Now, the next part of your question was: which do I pick? Well, we don't have head-to-head studies for these agents, but we do have some general guidelines that one could follow. If you have a patient that has a significant allergic component and elevated blood eosinophils, they are very likely to respond to omalizumab. That should be considered the first choice for these patients.

And for patients that have non-allergic asthma but have a high blood eosinophil count, now all of these agents are approved for the eosinophilic phenotype according to the FDA, but they didn't define what that is. In general, anybody with 300 cells/μL or greater blood eosinophils are probably an eosinophilic type of patient. 150 cells/μL to 300 cells/μL is a bit more questionable. Less than 150 cells/μL, I think everybody would be comfortable saying, they don't have an eosinophilic phenotype.

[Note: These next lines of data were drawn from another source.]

(** * preview-pkg: the package store (app.ts) and the publish pipeline (cli.ts)

    A shallow embedding of the two programs of the repository:
    - the Hono worker that stores and serves tarballs in an R2 bucket;
    - the [publish] command of the CLI, which rewrites manifests, packs,
      restores and uploads.

    JavaScript strings are [string]; binary buffers are [list byte]; the R2
    bucket and the JavaScript objects used as dictionaries are [gmap]s, and
    so is the [Map] of URLs, which is read by key and visited in an order
    that does not matter; the [Map] of restore functions, which is run in
    insertion order, is an association list. Calls that leave the program
    (GitHub, R2 [put], child processes, [fetch], [JSON.parse]) are answered
    by an environment record. *)

From Stdlib Require Import ZArith Ascii String.
From stdpp Require Import base option list strings gmap pretty.

Open Scope string_scope.
Open Scope list_scope.

(** ** JavaScript string primitives used by both programs *)
Module Js.

#[global] Instance byte_eq_dec : EqDecision Byte.byte := Byte.byte_eq_dec.

Definition code (a : ascii) : N := Ascii.N_of_ascii a.

Definition between (lo hi : N) (a : ascii) : bool :=
  ((lo <=? code a) && (code a <=? hi))%N.

Definition is_lower (a : ascii) : bool := between 97 122 a.
Definition is_upper (a : ascii) : bool := between 65 90 a.
Definition is_digit (a : ascii) : bool := between 48 57 a.
Definition is_dash (a : ascii) : bool := (code a =? 45)%N.

Fixpoint all_chars (P : ascii -> bool) (s : string) : bool :=
  match s with
  | EmptyString => true
  | String a s' => P a && all_chars P s'
  end.

(** [/^[...]+$/.test(s)]: at least one character, every one in the class.
    Without the [m] flag, [$] only matches at the very end of the input. *)
Definition matches_plus (P : ascii -> bool) (s : string) : bool :=
  match s with
  | EmptyString => false
  | _ => all_chars P s
  end.

(** [str.startsWith(c)] for a one-character needle. *)
Definition startsWith (c : ascii) (s : string) : bool :=
  match s with
  | String a _ => bool_decide (a = c)
  | EmptyString => false
  end.

(** [str.slice(1)] *)
Definition slice1 (s : string) : string :=
  match s with
  | String _ s' => s'
  | EmptyString => EmptyString
  end.

(** [str.slice(0, n)] *)
Fixpoint slice0 (n : nat) (s : string) : string :=
  match n, s with
  | S n', String a s' => String a (slice0 n' s')
  | _, _ => EmptyString
  end.

(** [str.split(c)] for a one-character separator: the pieces between
    separators, in order. The result is never empty ([("").split(c)] is
    [[""]]), so it is given as its first piece and the remaining ones. *)
Fixpoint split (c : ascii) (s : string) : string * list string :=
  match s with
  | EmptyString => (EmptyString, [])
  | String a s' =>
      let '(piece, rest) := split c s' in
      if bool_decide (a = c) then (EmptyString, piece :: rest)
      else (String a piece, rest)
  end.

(** White space removed by [String.prototype.trim], among the
    one-byte characters a [string] holds: TAB, LF, VT, FF, CR, SP. *)
Definition is_space (a : ascii) : bool :=
  between 9 13 a || (code a =? 32)%N.

Fixpoint trimStart (s : string) : string :=
  match s with
  | String a s' => if is_space a then trimStart s' else s
  | EmptyString => EmptyString
  end.

Fixpoint trimEnd (s : string) : string :=
  match s with
  | EmptyString => EmptyString
  | String a s' =>
      match trimEnd s' with
      | EmptyString => if is_space a then EmptyString else String a EmptyString
      | t => String a t
      end
  end.

Definition trim (s : string) : string := trimEnd (trimStart s).

(** [haystack.includes(needle)] *)
Definition includes (needle haystack : string) : bool :=
  bool_decide (is_Some (String.index 0 needle haystack)).

(** Truthiness of an optional string: [undefined] and [""] are falsy. *)
Definition truthy (o : option string) : bool :=
  match o with
  | Some (String _ _) => true
  | _ => false
  end.

(** First occurrence replaced: [s.replace(c, r)] with a one-character
    pattern. *)
Fixpoint replace1 (c : ascii) (r : string) (s : string) : string :=
  match s with
  | EmptyString => EmptyString
  | String a s' => if bool_decide (a = c) then r +:+ s' else String a (replace1 c r s')
  end.

(** The line feed of a ["\n"] escape. *)
Definition LF : string := String (Ascii.ascii_of_N 10) EmptyString.

(** The double quote. *)
Definition DQ : ascii := Ascii.ascii_of_N 34.

(** A JSON text written with apostrophes in place of double quotes. *)
Fixpoint json (s : string) : string :=
  match s with
  | EmptyString => EmptyString
  | String a s' => String (if bool_decide (a = "'"%char) then DQ else a) (json s')
  end.

Definition hex_digit (n : N) : ascii :=
  Ascii.ascii_of_N (if (n <? 10)%N then 48 + n else 87 + n).

(** [Buffer.from(bytes).toString("hex")] *)
Fixpoint toHex (bs : list Byte.byte) : string :=
  match bs with
  | [] => EmptyString
  | b :: bs' =>
      let n := Byte.to_N b in
      String (hex_digit (n / 16)) (String (hex_digit (n mod 16)) (toHex bs'))
  end.

(** *** Text and bytes

    A file holds bytes; a JavaScript string that is read from or
    written to a file is held here as its UTF-8 encoding.
    [buffer.toString("utf-8")], which [readFile(path, "utf-8")] applies,
    keeps every well-formed sequence and puts U+FFFD in place of each
    maximal ill-formed one; writing a string encodes it, which in this
    representation leaves it as it is. *)

(** What a byte announces at the start of a character: one byte on its
    own, the lead of [needed] more bytes (with the bounds of the next
    one), or nothing valid. *)
Inductive FirstByte :=
| One
| Lead (needed : nat) (lo hi : N)
| Bad.

Definition classify (a : ascii) : FirstByte :=
  let n := code a in
  if (n <=? 127)%N then One
  else if between 194 223 a then Lead 1 128 191
  else if (n =? 224)%N then Lead 2 160 191
  else if (n =? 237)%N then Lead 2 128 159
  else if between 225 239 a then Lead 2 128 191
  else if (n =? 240)%N then Lead 3 144 191
  else if (n =? 244)%N then Lead 3 128 143
  else if between 241 243 a then Lead 3 128 191
  else Bad.

(** U+FFFD, encoded. *)
Definition REPLACEMENT : string :=
  String (Ascii.ascii_of_N 239) (String (Ascii.ascii_of_N 191)
    (String (Ascii.ascii_of_N 189) EmptyString)).

(** A character under way: the bytes read so far, how many are still
    needed, and the bounds of the next one. *)
Definition Partial : Type := string * nat * N * N.

Definition pending_of (st : option Partial) : string :=
  match st with
  | Some (pending, _, _, _) => pending
  | None => EmptyString
  end.

Fixpoint utf8_decode_from (st : option Partial) (bytes : string) : string :=
  match bytes with
  | EmptyString =>
      match st with
      | None => EmptyString
      | Some _ => REPLACEMENT
      end
  | String a rest =>
      let fresh :=
        match classify a with
        | One => String a (utf8_decode_from None rest)
        | Lead n lo hi => utf8_decode_from (Some (String a EmptyString, n, lo, hi)) rest
        | Bad => REPLACEMENT +:+ utf8_decode_from None rest
        end in
      match st with
      | None => fresh
      | Some (pending, needed, lo, hi) =>
          if between lo hi a then
            match needed with
            | S (S n) =>
                utf8_decode_from (Some (pending +:+ String a EmptyString, S n, 128%N, 191%N)) rest
            | _ => (pending +:+ String a EmptyString) +:+ utf8_decode_from None rest
            end
          else REPLACEMENT +:+ fresh
      end
  end.

(** [buffer.toString("utf-8")] *)
Definition utf8_decode (bytes : string) : string := utf8_decode_from None bytes.

(** Well-formed UTF-8. *)
Fixpoint valid_utf8_from (st : option Partial) (bytes : string) : bool :=
  match bytes with
  | EmptyString =>
      match st with
      | None => true
      | Some _ => false
      end
  | String a rest =>
      match st with
      | None =>
          match classify a with
          | One => valid_utf8_from None rest
          | Lead n lo hi => valid_utf8_from (Some (String a EmptyString, n, lo, hi)) rest
          | Bad => false
          end
      | Some (pending, needed, lo, hi) =>
          between lo hi a
          && match needed with
             | S (S n) =>
                 valid_utf8_from (Some (pending +:+ String a EmptyString, S n, 128%N, 191%N)) rest
             | _ => valid_utf8_from None rest
             end
      end
  end.

Definition valid_utf8 (bytes : string) : bool := valid_utf8_from None bytes.

(** Does the text hold a line terminator (LF, CR, U+2028, U+2029), which
    the [.] of a regular expression does not match? *)
Fixpoint has_line_terminator (s : string) : bool :=
  match s with
  | EmptyString => false
  | String a s' =>
      (code a =? 10)%N || (code a =? 13)%N
      || match s' with
         | String b (String c _) =>
             (code a =? 226)%N && (code b =? 128)%N
             && ((code c =? 168)%N || (code c =? 169)%N)
         | _ => false
         end
      || has_line_terminator s'
  end.

(** *** Percent-escapes *)

Definition hex_value (a : ascii) : option N :=
  if is_digit a then Some (code a - 48)%N
  else if between 97 102 a then Some (code a - 87)%N
  else if between 65 70 a then Some (code a - 55)%N
  else None.

(** [tryDecodeURIComponent(str)] of the framework, which is
    [decodeURIComponent(str)] and, when that throws, [str] with every
    maximal run of escapes [%hh] replaced by what [decodeURIComponent]
    makes of the run, or kept when it throws on the run too.
    [decodeURIComponent] throws on a [%] that two hexadecimal digits do
    not follow and on escapes that do not spell well-formed UTF-8. Either
    way every maximal run of escapes becomes the bytes it spells when
    these are well-formed, and is kept as it is otherwise.

    [run_bytes] and [run_text] hold the run of escapes being read: the
    bytes it spells, and its text. *)
Fixpoint decode_runs (run_bytes run_text : string) (s : string) : string :=
  let flush := if valid_utf8 run_bytes then run_bytes else run_text in
  match s with
  | EmptyString => flush
  | String a s' =>
      let literal := flush +:+ String a (decode_runs EmptyString EmptyString s') in
      if (code a =? 37)%N then
        match s' with
        | String h (String l rest) =>
            match hex_value h, hex_value l with
            | Some hi, Some lo =>
                decode_runs (run_bytes +:+ String (Ascii.ascii_of_N (16 * hi + lo)) EmptyString)
                  (run_text +:+ String a (String h (String l EmptyString))) rest
            | _, _ => literal
            end
        | _ => literal
        end
      else literal
  end.

Definition tryDecodeURIComponent (s : string) : string :=
  decode_runs EmptyString EmptyString s.

End Js.

(** ** The worker: app.ts *)
Module Server.

(** [/^[a-z0-9-]+$/] and [/^[a-zA-Z0-9-]+$/] *)
Definition lower_class (a : ascii) : bool :=
  Js.is_lower a || Js.is_digit a || Js.is_dash a.
Definition mixed_class (a : ascii) : bool :=
  Js.is_lower a || Js.is_upper a || Js.is_digit a || Js.is_dash a.

Definition LowercaseAlphaNumericWithDashRegex (s : string) : bool :=
  Js.matches_plus lower_class s.
Definition MixedCaseAlphaNumericWithDashRegex (s : string) : bool :=
  Js.matches_plus mixed_class s.

Definition nonEmpty (s : string) : bool := negb (String.length s =? 0)%nat.
Definition maxLength (n : nat) (s : string) : bool := (String.length s <=? n)%nat.

Definition GithubUsername (s : string) : bool :=
  nonEmpty s && maxLength 39 s && MixedCaseAlphaNumericWithDashRegex s.

(** One field of [PackageInfo]. *)
Definition coordinate_field (s : string) : bool :=
  nonEmpty s && maxLength 32 s && LowercaseAlphaNumericWithDashRegex s.

(** What the [transform] of [PackageParams.package] returns: [org] is
    absent on the unscoped branch; [version] is [undefined] when the name
    holds no [@]. *)
Record RawPackage := {
  raw_org : option string;
  raw_packageName : string;
  raw_version : option string;
}.

(** The validated output of [PackageInfo]. *)
Record PackageInfo := {
  org : option string;
  packageName : string;
  version : string;
}.

(** The arrow function passed to [v.transform]. [None] is the
    [TypeError] raised by [name.split("@")] when [str.split("/")] has one
    piece only, so that [name] is [undefined]. *)
Definition transform (str : string) : option RawPackage :=
  if Js.startsWith "@" str then
    let '(o, names) := Js.split "/" str in
    match names with
    | name :: _ =>
        let '(pn, versions) := Js.split "@" name in
        Some {| raw_org := Some (Js.slice1 o);
                raw_packageName := pn;
                raw_version := head versions |}
    | [] => None
    end
  else
    let '(pn, versions) := Js.split "@" str in
    Some {| raw_org := None; raw_packageName := pn; raw_version := head versions |}.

Other considerations include the mechanism of action. Do you want to target IL-5 or the IL-5 receptor? How do you want to give the drug? We know that patients with severe asthma often have other comorbid conditions that are either associated with asthma, or associated with asthma and can also make asthma worse. So patients with nasal polyps and chronic rhinosinusitis (CRS), or patients with atopic dermatitis, which doesn't make asthma worse, but is associated with it. In this case, we're now seeing that some of these biologics are appropriate to treat not only asthma, but these comorbid conditions. Dupilumab, for example, is now approved for the treatment of CRS with nasal polyps. So if you have a patient with severe asthma and that condition, or a patient with severe asthma and atopic dermatitis, you might consider dupilumab, which has an indication for both. Patient weight -- some of these are weight-based dosing. In the case of omalizumab, if a patient is outside of the dosing range, that could be a real problem. Then patient preferences, as I described previously.

Dr Busse: Tom, another key question is: how long to continue a patient on a biologic? Do we have any guidance on this particular issue?

Dr Casale: Now Bill, that's another really good question that we don't have hard, vast data on. We do know that if a patient doesn't respond within 3 to 6 months of a given biologic, they are likely not to respond. So that's a good early cutoff for considering either stopping or switching to another biologic. As far as how long to treat, that's less clear. Patients treated with omalizumab for 3 years or 5 years, some of them have improvements in their overall asthma, but others have a worsening of their asthma once they are off omalizumab. This is also true for the IL-5 inhibitors. In the case of mepolizumab, it's been shown that if you discontinue it, eosinophils gradually increase over the 12 weeks.

Dr Busse: Biologics are becoming a very important treatment option for patients with severe disease. As you've indicated, using a biologic needs to consider the asthma phenotype, route of administration, the effect on comorbidities, and patients' preferences. One of the questions that needs to be addressed is: how to determine if efficacy is noted early in the course of treatment.

So Tom, thank you for joining me in this discussion. I also want to thank our audience for listening, and please proceed to answer the post-activity questions and complete the evaluation. Thank you.

This transcript has been edited for style and clarity.